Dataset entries
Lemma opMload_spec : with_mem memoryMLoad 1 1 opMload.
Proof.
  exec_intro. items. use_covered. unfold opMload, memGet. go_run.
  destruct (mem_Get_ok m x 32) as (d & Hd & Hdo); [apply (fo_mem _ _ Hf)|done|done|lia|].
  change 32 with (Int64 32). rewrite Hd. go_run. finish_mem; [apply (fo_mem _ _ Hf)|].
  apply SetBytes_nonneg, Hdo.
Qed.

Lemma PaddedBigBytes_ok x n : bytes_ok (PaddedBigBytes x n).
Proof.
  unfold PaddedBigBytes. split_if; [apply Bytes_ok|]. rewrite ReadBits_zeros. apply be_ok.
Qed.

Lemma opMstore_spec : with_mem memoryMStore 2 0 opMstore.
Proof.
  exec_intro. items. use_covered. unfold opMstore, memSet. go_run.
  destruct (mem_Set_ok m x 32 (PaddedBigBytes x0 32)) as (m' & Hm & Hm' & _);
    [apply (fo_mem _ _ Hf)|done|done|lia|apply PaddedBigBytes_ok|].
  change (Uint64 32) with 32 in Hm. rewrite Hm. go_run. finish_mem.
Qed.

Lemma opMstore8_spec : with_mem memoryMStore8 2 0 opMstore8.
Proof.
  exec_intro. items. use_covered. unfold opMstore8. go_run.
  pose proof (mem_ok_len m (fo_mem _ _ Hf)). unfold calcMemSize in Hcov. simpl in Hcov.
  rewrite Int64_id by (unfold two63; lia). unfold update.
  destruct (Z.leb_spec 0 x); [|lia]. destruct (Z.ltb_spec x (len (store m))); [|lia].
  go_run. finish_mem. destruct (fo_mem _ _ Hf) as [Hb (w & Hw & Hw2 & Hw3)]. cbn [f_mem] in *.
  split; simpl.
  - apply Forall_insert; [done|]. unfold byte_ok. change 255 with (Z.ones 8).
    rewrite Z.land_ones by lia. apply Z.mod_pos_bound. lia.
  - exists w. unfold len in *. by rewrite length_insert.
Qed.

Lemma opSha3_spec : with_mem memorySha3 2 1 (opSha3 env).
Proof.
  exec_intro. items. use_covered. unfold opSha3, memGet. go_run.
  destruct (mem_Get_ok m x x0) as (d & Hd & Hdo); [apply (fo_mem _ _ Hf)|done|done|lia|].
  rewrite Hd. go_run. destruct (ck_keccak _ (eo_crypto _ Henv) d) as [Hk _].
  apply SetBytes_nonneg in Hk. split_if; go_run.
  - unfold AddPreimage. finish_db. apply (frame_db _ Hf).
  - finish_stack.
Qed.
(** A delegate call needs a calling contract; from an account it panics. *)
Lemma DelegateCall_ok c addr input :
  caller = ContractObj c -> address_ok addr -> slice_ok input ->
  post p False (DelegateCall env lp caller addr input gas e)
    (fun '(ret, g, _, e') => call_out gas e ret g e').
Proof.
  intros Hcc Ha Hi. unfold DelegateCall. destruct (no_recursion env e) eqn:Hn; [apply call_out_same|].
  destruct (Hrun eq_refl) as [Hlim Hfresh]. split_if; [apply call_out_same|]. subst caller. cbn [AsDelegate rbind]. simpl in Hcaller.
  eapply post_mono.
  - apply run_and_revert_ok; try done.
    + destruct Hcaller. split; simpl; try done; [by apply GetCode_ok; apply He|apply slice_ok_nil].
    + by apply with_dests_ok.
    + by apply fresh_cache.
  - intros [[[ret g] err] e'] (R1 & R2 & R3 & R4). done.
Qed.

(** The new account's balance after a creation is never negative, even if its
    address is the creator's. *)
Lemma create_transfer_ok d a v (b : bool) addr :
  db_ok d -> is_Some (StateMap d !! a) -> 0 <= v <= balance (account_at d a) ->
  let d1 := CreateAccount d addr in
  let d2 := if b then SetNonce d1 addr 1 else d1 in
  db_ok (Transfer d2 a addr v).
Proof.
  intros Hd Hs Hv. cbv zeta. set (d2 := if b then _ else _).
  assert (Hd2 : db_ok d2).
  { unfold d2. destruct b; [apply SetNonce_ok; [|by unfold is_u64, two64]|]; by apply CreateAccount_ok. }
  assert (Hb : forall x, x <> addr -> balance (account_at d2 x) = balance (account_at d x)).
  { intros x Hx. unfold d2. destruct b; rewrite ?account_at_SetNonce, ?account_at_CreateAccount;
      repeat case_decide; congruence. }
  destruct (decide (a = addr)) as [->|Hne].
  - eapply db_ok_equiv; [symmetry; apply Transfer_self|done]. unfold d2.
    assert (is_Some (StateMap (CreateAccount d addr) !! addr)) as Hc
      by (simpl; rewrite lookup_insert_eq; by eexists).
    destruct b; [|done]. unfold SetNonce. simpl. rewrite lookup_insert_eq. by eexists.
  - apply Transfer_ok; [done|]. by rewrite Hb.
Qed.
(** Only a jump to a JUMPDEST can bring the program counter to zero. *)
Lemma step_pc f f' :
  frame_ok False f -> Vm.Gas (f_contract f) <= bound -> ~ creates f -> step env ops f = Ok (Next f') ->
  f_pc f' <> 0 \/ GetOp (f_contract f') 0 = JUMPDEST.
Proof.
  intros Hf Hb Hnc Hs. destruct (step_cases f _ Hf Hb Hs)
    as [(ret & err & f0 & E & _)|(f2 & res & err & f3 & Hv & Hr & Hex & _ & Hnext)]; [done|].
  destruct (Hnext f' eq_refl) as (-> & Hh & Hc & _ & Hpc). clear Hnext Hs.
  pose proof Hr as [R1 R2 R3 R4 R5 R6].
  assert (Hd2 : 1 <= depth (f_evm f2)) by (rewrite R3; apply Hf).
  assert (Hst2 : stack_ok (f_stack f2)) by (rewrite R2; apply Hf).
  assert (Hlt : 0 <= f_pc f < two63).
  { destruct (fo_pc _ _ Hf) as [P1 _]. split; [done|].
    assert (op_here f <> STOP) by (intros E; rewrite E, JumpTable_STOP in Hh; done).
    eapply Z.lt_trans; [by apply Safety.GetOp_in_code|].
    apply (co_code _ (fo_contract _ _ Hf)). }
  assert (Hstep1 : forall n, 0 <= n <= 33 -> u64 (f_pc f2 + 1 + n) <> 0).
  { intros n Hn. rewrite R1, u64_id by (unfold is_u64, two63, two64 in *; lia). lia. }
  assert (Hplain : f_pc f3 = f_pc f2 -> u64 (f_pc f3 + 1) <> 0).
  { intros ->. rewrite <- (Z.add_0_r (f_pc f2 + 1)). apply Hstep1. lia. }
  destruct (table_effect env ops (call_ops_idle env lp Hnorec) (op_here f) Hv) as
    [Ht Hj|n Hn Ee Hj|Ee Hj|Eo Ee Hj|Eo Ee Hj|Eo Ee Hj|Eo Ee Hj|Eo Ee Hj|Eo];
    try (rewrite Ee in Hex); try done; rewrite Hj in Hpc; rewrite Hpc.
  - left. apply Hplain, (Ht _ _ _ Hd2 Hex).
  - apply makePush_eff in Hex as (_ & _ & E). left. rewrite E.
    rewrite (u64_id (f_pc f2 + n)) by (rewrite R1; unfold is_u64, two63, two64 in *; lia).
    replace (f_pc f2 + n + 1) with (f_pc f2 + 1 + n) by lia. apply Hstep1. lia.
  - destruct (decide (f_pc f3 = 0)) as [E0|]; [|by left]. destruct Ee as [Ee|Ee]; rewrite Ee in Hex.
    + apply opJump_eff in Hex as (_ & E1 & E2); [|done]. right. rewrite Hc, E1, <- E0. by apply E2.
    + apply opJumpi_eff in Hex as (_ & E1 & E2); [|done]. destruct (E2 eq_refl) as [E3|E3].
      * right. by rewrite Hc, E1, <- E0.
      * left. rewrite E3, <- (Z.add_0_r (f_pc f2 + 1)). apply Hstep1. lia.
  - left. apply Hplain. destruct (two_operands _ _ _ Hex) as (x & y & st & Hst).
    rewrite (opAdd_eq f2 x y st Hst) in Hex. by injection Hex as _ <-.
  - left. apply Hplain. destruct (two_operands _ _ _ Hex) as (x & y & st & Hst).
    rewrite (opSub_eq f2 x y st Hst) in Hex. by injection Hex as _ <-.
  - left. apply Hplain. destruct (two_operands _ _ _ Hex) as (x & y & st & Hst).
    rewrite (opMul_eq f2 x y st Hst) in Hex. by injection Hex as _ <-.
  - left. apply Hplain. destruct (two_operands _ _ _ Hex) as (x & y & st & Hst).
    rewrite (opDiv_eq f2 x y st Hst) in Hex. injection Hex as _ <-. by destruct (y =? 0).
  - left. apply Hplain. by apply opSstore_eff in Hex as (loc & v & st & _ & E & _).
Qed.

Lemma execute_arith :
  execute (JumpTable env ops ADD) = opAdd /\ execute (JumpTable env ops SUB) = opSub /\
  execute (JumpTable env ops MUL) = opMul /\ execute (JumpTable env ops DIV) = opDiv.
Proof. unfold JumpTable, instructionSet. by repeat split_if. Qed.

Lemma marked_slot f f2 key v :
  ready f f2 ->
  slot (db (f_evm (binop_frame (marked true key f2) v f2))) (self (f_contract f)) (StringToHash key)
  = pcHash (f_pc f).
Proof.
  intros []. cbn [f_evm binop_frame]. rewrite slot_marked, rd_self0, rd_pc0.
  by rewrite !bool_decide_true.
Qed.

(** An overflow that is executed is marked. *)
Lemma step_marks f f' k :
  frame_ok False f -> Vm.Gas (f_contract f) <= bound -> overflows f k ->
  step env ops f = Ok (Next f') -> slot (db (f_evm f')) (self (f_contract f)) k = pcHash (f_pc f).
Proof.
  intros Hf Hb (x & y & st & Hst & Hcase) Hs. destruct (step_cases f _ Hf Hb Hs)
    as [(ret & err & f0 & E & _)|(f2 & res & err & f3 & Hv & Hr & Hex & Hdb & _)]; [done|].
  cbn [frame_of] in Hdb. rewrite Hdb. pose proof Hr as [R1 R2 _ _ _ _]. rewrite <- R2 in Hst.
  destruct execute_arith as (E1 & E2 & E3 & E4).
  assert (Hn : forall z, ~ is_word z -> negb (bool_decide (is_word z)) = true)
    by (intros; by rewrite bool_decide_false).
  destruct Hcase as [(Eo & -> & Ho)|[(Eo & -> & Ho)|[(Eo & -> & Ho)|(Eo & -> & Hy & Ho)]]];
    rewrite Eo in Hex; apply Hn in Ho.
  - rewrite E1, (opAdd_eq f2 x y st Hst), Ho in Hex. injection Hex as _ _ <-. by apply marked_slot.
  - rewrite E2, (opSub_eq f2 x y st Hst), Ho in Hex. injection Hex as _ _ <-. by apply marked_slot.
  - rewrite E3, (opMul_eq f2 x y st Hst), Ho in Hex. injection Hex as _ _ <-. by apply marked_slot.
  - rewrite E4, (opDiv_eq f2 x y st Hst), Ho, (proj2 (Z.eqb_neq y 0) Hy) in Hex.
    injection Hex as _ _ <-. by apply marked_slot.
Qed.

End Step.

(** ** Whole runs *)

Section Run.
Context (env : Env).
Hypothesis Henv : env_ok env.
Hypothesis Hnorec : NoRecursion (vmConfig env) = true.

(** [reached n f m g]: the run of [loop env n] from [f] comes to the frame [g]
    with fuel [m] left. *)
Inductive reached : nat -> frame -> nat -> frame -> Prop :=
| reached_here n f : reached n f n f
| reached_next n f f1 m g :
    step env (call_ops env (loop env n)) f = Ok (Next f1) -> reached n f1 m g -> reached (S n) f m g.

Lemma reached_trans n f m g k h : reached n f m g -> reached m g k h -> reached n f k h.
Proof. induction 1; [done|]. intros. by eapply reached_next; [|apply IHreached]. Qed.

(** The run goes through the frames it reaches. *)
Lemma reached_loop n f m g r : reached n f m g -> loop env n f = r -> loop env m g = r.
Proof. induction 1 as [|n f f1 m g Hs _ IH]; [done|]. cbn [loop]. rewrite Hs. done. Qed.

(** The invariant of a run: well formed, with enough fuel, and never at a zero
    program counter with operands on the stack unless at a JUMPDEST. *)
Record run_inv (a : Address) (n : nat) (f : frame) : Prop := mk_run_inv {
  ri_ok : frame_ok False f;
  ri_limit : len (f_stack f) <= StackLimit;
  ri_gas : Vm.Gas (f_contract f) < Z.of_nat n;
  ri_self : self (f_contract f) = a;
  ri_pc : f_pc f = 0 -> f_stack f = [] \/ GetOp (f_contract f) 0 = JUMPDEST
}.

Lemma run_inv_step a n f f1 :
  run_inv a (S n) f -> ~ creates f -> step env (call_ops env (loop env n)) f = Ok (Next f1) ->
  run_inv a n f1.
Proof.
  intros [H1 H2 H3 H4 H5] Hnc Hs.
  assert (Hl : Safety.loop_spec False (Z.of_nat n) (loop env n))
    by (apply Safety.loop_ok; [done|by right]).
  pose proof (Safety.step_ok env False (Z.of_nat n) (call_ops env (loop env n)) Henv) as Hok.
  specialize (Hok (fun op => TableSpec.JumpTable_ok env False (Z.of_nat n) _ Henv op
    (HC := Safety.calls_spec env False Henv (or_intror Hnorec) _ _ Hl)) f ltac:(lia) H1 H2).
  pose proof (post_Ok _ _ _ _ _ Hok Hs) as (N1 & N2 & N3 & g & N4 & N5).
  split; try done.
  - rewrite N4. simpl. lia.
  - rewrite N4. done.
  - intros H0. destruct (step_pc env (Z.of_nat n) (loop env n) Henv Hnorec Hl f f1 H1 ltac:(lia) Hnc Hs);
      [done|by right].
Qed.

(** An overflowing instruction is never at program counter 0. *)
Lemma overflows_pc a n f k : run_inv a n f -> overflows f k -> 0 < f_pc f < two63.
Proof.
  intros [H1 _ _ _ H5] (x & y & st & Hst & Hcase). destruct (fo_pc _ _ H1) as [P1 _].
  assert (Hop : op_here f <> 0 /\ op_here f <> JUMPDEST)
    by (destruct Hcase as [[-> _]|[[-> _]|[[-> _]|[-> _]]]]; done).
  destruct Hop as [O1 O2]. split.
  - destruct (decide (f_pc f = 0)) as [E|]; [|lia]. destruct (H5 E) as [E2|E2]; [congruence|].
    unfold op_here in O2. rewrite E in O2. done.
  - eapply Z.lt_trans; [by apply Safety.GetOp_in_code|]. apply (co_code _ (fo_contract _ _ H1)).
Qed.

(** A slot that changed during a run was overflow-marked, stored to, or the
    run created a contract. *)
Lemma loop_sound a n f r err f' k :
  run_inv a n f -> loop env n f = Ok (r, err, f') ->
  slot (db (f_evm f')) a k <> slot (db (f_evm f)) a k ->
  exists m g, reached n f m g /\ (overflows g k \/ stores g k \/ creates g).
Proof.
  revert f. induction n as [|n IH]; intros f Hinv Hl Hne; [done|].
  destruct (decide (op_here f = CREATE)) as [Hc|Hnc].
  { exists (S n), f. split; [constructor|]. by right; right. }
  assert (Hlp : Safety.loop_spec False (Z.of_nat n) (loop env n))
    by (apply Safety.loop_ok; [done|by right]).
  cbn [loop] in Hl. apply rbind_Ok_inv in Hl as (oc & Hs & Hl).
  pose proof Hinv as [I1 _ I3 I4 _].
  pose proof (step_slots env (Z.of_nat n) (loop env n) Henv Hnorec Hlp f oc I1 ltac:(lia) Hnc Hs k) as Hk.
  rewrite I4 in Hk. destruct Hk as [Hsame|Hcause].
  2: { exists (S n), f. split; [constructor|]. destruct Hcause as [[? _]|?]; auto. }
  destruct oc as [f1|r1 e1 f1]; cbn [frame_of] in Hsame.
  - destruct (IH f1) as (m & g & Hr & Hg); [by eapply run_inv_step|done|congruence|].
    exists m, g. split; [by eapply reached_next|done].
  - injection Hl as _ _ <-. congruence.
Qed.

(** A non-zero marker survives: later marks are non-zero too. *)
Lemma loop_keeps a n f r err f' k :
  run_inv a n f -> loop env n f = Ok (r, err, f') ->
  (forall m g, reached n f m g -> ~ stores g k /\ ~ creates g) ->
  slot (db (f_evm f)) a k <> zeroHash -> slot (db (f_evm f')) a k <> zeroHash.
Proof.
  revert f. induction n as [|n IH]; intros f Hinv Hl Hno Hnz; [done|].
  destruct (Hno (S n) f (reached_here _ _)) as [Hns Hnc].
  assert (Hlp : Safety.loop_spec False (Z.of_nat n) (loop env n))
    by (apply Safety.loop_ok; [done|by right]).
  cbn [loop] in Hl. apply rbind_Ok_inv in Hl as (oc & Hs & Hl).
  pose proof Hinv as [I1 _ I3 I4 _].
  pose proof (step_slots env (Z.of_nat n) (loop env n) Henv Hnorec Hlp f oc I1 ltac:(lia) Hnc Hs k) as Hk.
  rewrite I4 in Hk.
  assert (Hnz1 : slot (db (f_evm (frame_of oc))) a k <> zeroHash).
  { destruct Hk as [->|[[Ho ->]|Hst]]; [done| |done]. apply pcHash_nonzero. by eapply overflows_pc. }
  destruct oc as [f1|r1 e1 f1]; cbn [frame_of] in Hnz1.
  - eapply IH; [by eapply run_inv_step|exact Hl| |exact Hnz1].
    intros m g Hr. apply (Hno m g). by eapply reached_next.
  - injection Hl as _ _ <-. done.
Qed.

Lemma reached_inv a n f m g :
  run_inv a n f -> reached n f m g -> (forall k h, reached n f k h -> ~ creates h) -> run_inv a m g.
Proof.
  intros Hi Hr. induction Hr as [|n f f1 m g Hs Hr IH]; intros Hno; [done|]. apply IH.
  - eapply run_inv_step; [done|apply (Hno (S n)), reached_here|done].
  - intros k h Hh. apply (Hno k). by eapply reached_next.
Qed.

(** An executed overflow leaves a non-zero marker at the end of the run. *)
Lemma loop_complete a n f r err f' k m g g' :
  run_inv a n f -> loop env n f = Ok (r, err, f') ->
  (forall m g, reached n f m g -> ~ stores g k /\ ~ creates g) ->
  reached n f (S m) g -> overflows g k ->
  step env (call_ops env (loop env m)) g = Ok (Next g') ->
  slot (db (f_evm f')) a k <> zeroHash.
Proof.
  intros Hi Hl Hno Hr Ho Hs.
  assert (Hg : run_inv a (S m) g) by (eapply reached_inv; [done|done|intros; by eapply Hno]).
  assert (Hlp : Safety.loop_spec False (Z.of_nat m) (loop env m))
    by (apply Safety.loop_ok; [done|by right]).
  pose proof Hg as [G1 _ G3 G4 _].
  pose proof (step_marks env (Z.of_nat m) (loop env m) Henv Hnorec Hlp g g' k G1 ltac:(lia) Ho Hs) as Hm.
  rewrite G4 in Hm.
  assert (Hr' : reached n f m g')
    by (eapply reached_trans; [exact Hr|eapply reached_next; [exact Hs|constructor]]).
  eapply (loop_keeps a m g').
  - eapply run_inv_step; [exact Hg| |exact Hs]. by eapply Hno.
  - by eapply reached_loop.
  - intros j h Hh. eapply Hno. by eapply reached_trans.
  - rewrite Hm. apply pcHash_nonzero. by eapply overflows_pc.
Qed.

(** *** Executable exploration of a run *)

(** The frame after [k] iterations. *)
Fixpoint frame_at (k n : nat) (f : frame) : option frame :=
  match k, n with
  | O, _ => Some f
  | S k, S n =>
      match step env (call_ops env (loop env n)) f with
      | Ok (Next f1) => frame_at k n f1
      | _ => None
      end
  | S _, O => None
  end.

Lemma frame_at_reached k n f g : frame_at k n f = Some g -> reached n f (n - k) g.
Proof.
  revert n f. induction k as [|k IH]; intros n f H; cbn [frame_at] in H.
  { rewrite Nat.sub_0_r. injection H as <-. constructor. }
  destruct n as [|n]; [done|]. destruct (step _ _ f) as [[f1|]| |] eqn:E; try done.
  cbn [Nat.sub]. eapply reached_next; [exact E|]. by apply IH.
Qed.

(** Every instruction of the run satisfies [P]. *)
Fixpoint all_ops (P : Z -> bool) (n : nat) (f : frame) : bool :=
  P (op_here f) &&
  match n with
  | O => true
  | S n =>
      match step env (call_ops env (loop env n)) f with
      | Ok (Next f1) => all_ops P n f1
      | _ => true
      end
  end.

• [EXERCISE DESCRIPTION] Could you restate word for word the lines above from the one containing "by apply fresh_cache." through the one containing "[P1 _]. split; [done|].", both included, and nothing else?

• [EXERCISE SOLUTION]
    + by apply fresh_cache.
  - intros [[[ret g] err] e'] (R1 & R2 & R3 & R4). done.
Qed.

(** The new account's balance after a creation is never negative, even if its
    address is the creator's. *)
Lemma create_transfer_ok d a v (b : bool) addr :
  db_ok d -> is_Some (StateMap d !! a) -> 0 <= v <= balance (account_at d a) ->
  let d1 := CreateAccount d addr in
  let d2 := if b then SetNonce d1 addr 1 else d1 in
  db_ok (Transfer d2 a addr v).
Proof.
  intros Hd Hs Hv. cbv zeta. set (d2 := if b then _ else _).
  assert (Hd2 : db_ok d2).
  { unfold d2. destruct b; [apply SetNonce_ok; [|by unfold is_u64, two64]|]; by apply CreateAccount_ok. }
  assert (Hb : forall x, x <> addr -> balance (account_at d2 x) = balance (account_at d x)).
  { intros x Hx. unfold d2. destruct b; rewrite ?account_at_SetNonce, ?account_at_CreateAccount;
      repeat case_decide; congruence. }
  destruct (decide (a = addr)) as [->|Hne].
  - eapply db_ok_equiv; [symmetry; apply Transfer_self|done]. unfold d2.
    assert (is_Some (StateMap (CreateAccount d addr) !! addr)) as Hc
      by (simpl; rewrite lookup_insert_eq; by eexists).
    destruct b; [|done]. unfold SetNonce. simpl. rewrite lookup_insert_eq. by eexists.
  - apply Transfer_ok; [done|]. by rewrite Hb.
Qed.
(** Only a jump to a JUMPDEST can bring the program counter to zero. *)
Lemma step_pc f f' :
  frame_ok False f -> Vm.Gas (f_contract f) <= bound -> ~ creates f -> step env ops f = Ok (Next f') ->
  f_pc f' <> 0 \/ GetOp (f_contract f') 0 = JUMPDEST.
Proof.
  intros Hf Hb Hnc Hs. destruct (step_cases f _ Hf Hb Hs)
    as [(ret & err & f0 & E & _)|(f2 & res & err & f3 & Hv & Hr & Hex & _ & Hnext)]; [done|].
  destruct (Hnext f' eq_refl) as (-> & Hh & Hc & _ & Hpc). clear Hnext Hs.
  pose proof Hr as [R1 R2 R3 R4 R5 R6].
  assert (Hd2 : 1 <= depth (f_evm f2)) by (rewrite R3; apply Hf).
  assert (Hst2 : stack_ok (f_stack f2)) by (rewrite R2; apply Hf).
  assert (Hlt : 0 <= f_pc f < two63).
  { destruct (fo_pc _ _ Hf) as [P1 _]. split; [done|].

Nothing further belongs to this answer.